É um dos melhores narradores de nossa literatura. Narrar é, em seus romances, contos e novelas, a atitude por excelência que se insere na vida, quase sempre ordinária e fugidia, e no mundo recriado que, recontado, reencontra o passado.
A morte vira, pelos motivos mais inesperados, troça (“O defunto e seu bom bocado”, 1983); inventa o próprio fim, ou o do seu duplo (A morte de Haroldo Maranhão, 1981); mimetiza a guerra ocorrida, a partir da década de 1930, entre seu avô, Paulo Maranhão, o “mais odiado que amado” proprietário do jornal a “Folha do Norte”, e o Intendente do Pará, Magalhães Barata (Rio de raivas, 1987).
Fazendo jus a Machado de Assis, uma de suas maiores influências (Memorial do fim: a morte de Machado de Assis, 1991), sua prosa toca o que descreve, nela se inscrevendo. Como um artesão gráfico que, não sendo apenas mecânico, da prensa móvel do mundo, dispõe as coisas em palavras.
No caso de Haroldo, isso não é apenas uma metáfora. Durante parte de sua infância ficaria exilado no prédio do jornal (na Gaspar Viana, antiga sede de O liberal) de seu avô. Lá, entre máquinas e funcionários, os assoalhos se transformavam em piscinas, a rotina do jornal em uma pátria, obrigatoriamente, encastelada.
Essa época fora representada em seus belíssimos textos de Querido Ivan (1998), livro composto de cartas memorialísticas que escreveu ao irmão moribundo. Sempre que penso na diferença entre literatura e confissão – para lembrar, não fortuitamente, Mário Faustino (1930-1962) - penso nesse livro. É Mnemosine, levada pelas mãos de Caronte, a atravessar o tempo.
Vendo uma foto de infância, nos altos da “Folha”, Haroldo recorda: “Nós descíamos da chamada ‘Residência’ pela escada em caracol (de madeira) para metermos o bedelho na redação. Descendo a outra escada em caracol, esta de ferro, para fuçarmos as coisas da oficina. Tínhamos fome de aprender tudo, de conhecer os segredos da ‘máquina de moer ossos’ (jornal, na definição de Paulo Maranhão), que ia do mais modesto suplente de revisor aos operadores da ‘Marinoni’, a impressora francesa que o tempo tornaria obsoleta. Conquistamos amigos, poucos, que até nos ajudavam a compreender aquele mundo que nem era mundo, mas mundinho, para nós então inabarcável”.
Tempos depois, coordenaria no jornal o Suplemento Literário “Arte e Literatura”, decisiva referência sobre a cultura do Estado. Os livros já eram parte essencial de sua vida, o que o levaria, no final da década de 1950, a fundar a Livraria Dom Quixote.

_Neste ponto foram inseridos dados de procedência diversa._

(* ===== verification/UnmanagedApply.v ===== *)
(** * UnmanagedApply: the census of unmanaged objects and its application

    The model of [bosn-service/src/unmanaged.rs]: the bounded reads of a census, the report of
    disk pressure, the acknowledgement file, and the pass that removes what a fresh census
    confirms. Docker, the clocks and the free space are the environment of a program; JSON
    decoding is a parameter. *)

From Stdlib Require Import Ascii SpecFloat.
From stdpp Require Import pretty.
From S2P Require Export Effects.
From S2P Require Export Engine.
From S2P Require Export DockerDf.

Local Open Scope string_scope.
Local Open Scope list_scope.
Local Open Scope Z_scope.
Local Open Scope bosn_scope.

(** ** Calls *)

Definition second : Z := 1000000000.
Definition millisecond : Z := 1000000.
Definition CENSUS_DEADLINE : Z := 30 * second.
Definition CENSUS_OUTPUT_LIMIT : Z := 32 * 1024 * 1024.
Definition CENSUS_INSPECT_CHUNK : nat := 256.
Definition CENSUS_INSPECT_MAX : nat := 2048.
Definition MAX_UNMANAGED_REMOVALS : Z := 1024.
Definition REMOVAL_DEADLINE : Z := 60 * second.
Definition REMOVAL_OUTPUT_LIMIT : Z := 1024 * 1024.
Definition MAX_ACK_BYTES : nat := 4 * 1024.
Definition MIN_FREE_BYTES : Z := 20 * 2 ^ 30.

(** Docker commands with their deadline in nanoseconds, the wall clock, the monotonic clock, and
    the free space of a path. *)
Inductive un_call :=
| UnEngine (args : list string) (deadline output_limit : Z)
| UnClock
| UnInstant
| UnSpace (path : string).
Definition un_answer (c : un_call) : Type :=
  match c with
  | UnEngine _ _ _ => result string CommandResult
  | UnClock => f64
  | UnInstant => Z
  | UnSpace _ => option Z
  end.
Notation un_prog A := (prog un_answer A).

(** ** Reads within a budget *)

Record CensusBudget := { cb_per_read : Z; cb_until : option Z }.
Definition budget_per_read (per_read : Z) : CensusBudget :=
  {| cb_per_read := per_read; cb_until := None |}.
(** The deadline of the next read. *)
Definition budget_deadline (b : CensusBudget) : un_prog Z :=
  match cb_until b with
  | None => Ret (cb_per_read b)
  | Some until =>
      now ← perform UnInstant;
      Ret (Z.min (cb_per_read b) (Z.max (Z.max (until - now) 0) millisecond))
  end.
Definition budget_read (read : CommandResult → string → CensusRead) (b : CensusBudget)
    (args : list string) (what : string) : un_prog (result string CensusRead) :=
  deadline ← budget_deadline b;
  answer ← perform (UnEngine args deadline CENSUS_OUTPUT_LIMIT);
  Ret (match answer with Ok r => Ok (read r what) | Err e => Err e end).

Definition ids_from (r : result string CensusRead) (what : string) (unreadable : list string) :
    list string * list string :=
  match r with
  | Ok (Document text) => (text_lines text, unreadable)
  | Ok (Unavailable detail) => ([], unreadable ++ [detail])
  | Err error => ([], unreadable ++ [what +:+ " failed: " +:+ error])
  end.

(** The images that carry any required label, in order and once each. *)
Definition labeled_step (b : CensusBudget) (st : gset string * list string) (key : string) :
    un_prog (gset string * list string) :=
  r ← budget_read census_read b (image_ids_with_label key) "docker image ls --filter label";
  let read := ids_from r "docker image ls --filter label" st.2 in
  Ret (list_to_set read.1 ∪ st.1, read.2).
Definition bosn_labeled_image_ids (b : CensusBudget) (unreadable : list string) :
    un_prog (list string * list string) :=
  st ← prog_fold (labeled_step b) (∅, unreadable) REQUIRED_LABELS;
  Ret (sort_by String.compare (elements st.1), st.2).

Section census.
Context (decode_df : string → option SystemDfReport).
Context (decode_volumes : string → option (list InspectedVolume)).

Definition inspect_chunk (b : CensusBudget) (st : list InspectedVolume * list string)
    (chunk : list string) : un_prog (list InspectedVolume * list string) :=
  r ← budget_read inspect_read b (Engine.inspect_volumes chunk) "docker volume inspect";
  Ret (match r with
       | Ok (Document text) =>
           match decode_volumes text with
           | Some volumes => (st.1 ++ volumes, st.2)
           | None => (st.1, st.2 ++ ["docker volume inspect returned a document this build cannot read"])
           end
       | Ok (Unavailable detail) => (st.1, st.2 ++ [detail])
       | Err error => (st.1, st.2 ++ ["docker volume inspect failed: " +:+ error])
       end).
Definition inspect_volumes (b : CensusBudget) (report : SystemDfReport) (unreadable : list string) :
    un_prog (list InspectedVolume * list string) :=
  let names := filterb (λ name, negb (name =? "")%string) (dv_name <$> df_volumes report) in
  let unreadable :=
    if (CENSUS_INSPECT_MAX <? length names)%nat
    then unreadable ++ [pretty (length names) +:+ " volumes exceed the 2048 this census will inspect"]
    else unreadable in
  prog_fold (inspect_chunk b) ([], unreadable)
    (take (CENSUS_INSPECT_MAX / CENSUS_INSPECT_CHUNK) (chunks CENSUS_INSPECT_CHUNK names)).

Record UnmanagedCensus := {
  uc_census : Census; uc_artifacts : list ObservedArtifact; uc_unreadable : list string }.
Definition is_trustworthy (c : UnmanagedCensus) : bool :=
  bool_decide (uc_unreadable c = []) && negb (partial (uc_census c)).
Definition as_partial (c : Census) : Census :=
  mkCensus (classes c) (protected c) (reclaimable_objects c) (reclaimable_bytes c) true
    (unmeasured_objects c) (bytes_approximate c).

Definition read_report (b : CensusBudget) : un_prog (option SystemDfReport * list string) :=
  r ← budget_read census_read b system_df_verbose "docker system df -v";
  Ret (match r with
       | Ok (Document text) =>
           match decode_df text with
           | Some report => (Some report, [])
           | None => (None, ["docker system df -v returned a document this build cannot read"])
           end
       | Ok (Unavailable detail) => (None, [detail])
       | Err error => (None, ["docker system df -v failed: " +:+ error])
       end).
Definition census_with_budget (our_registry : option string) (config : CensusConfig)
    (b : CensusBudget) : un_prog UnmanagedCensus :=
  first ← read_report b;
  seen ← (match first.1 with
          | None => Ret ([], first.2)
          | Some report =>
              labeled ← bosn_labeled_image_ids b first.2;
              r ← budget_read census_read b image_ids_dangling "docker image ls --filter dangling";
              let '(dangling, unreadable) := ids_from r "docker image ls --filter dangling" labeled.2 in
              inspected ← inspect_volumes b report unreadable;
              now ← perform UnClock;
              Ret (observe {| eo_report := report; eo_dangling_image_ids := dangling;
                              eo_bosn_labeled_image_ids := labeled.1;
                              eo_inspected_volumes := inspected.1; eo_now := now |}, inspected.2)
          end);
  let result := census seen.1 our_registry config in
  Ret {| uc_census := if bool_decide (seen.2 = []) then result else as_partial result;
         uc_artifacts := seen.1; uc_unreadable := seen.2 |}.
Definition unmanaged_census_within (our_registry : option string) (config : CensusConfig)
    (deadline : Z) : un_prog UnmanagedCensus :=
  census_with_budget our_registry config (budget_per_read deadline).
Definition unmanaged_census (our_registry : option string) (config : CensusConfig) :
    un_prog UnmanagedCensus :=
  unmanaged_census_within our_registry config CENSUS_DEADLINE.
(** [checked_add] of the instant never fails for the durations the callers use. *)
Definition unmanaged_census_until (our_registry : option string) (config : CensusConfig)
    (deadline overall : Z) : un_prog UnmanagedCensus :=
  now ← perform UnInstant;
  census_with_budget our_registry config {| cb_per_read := deadline; cb_until := Some (now + overall) |}.

(** ** Maintenance and pressure *)

Definition maintenance_pass (our_registry : option string) (config : CensusConfig) :
    un_prog (UnmanagedCensus * option Warning) :=
  scan ← unmanaged_census our_registry config;
  Ret (scan, warning (uc_census scan) WarningThreshold_default).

Essa bibliofilia se expressaria em toda sua fisionomia, anos mais tarde, quando organizou uma das obras mais importantes sobre Belém do Pará, o livro, hoje já raro, Pará, capital: Belém: memória & coisas & loisas da cidade (2000).
A cidade é descrita por nomes que vão de Padre Vieira, passando por Vicente Salles e Eidorfe Moreira. “Mas o que finalmente nos ensina esse texto de Haroldo Maranhão [...] é que uma cidade só pode ser lida como antologia por meio das diferentes escritas, das linguagens de seus escritores, que lhe deram no tempo uma forma de sentido intemporal”. Escreve, no prefácio, Benedito Nunes, um de seus maiores amigos e críticos de sua obra. Em 2005, o ensaísta organizaria uma coletânea de contos de Haroldo intitulada Feias, quase cabeludas, uma excelente amostra de sua inventividade.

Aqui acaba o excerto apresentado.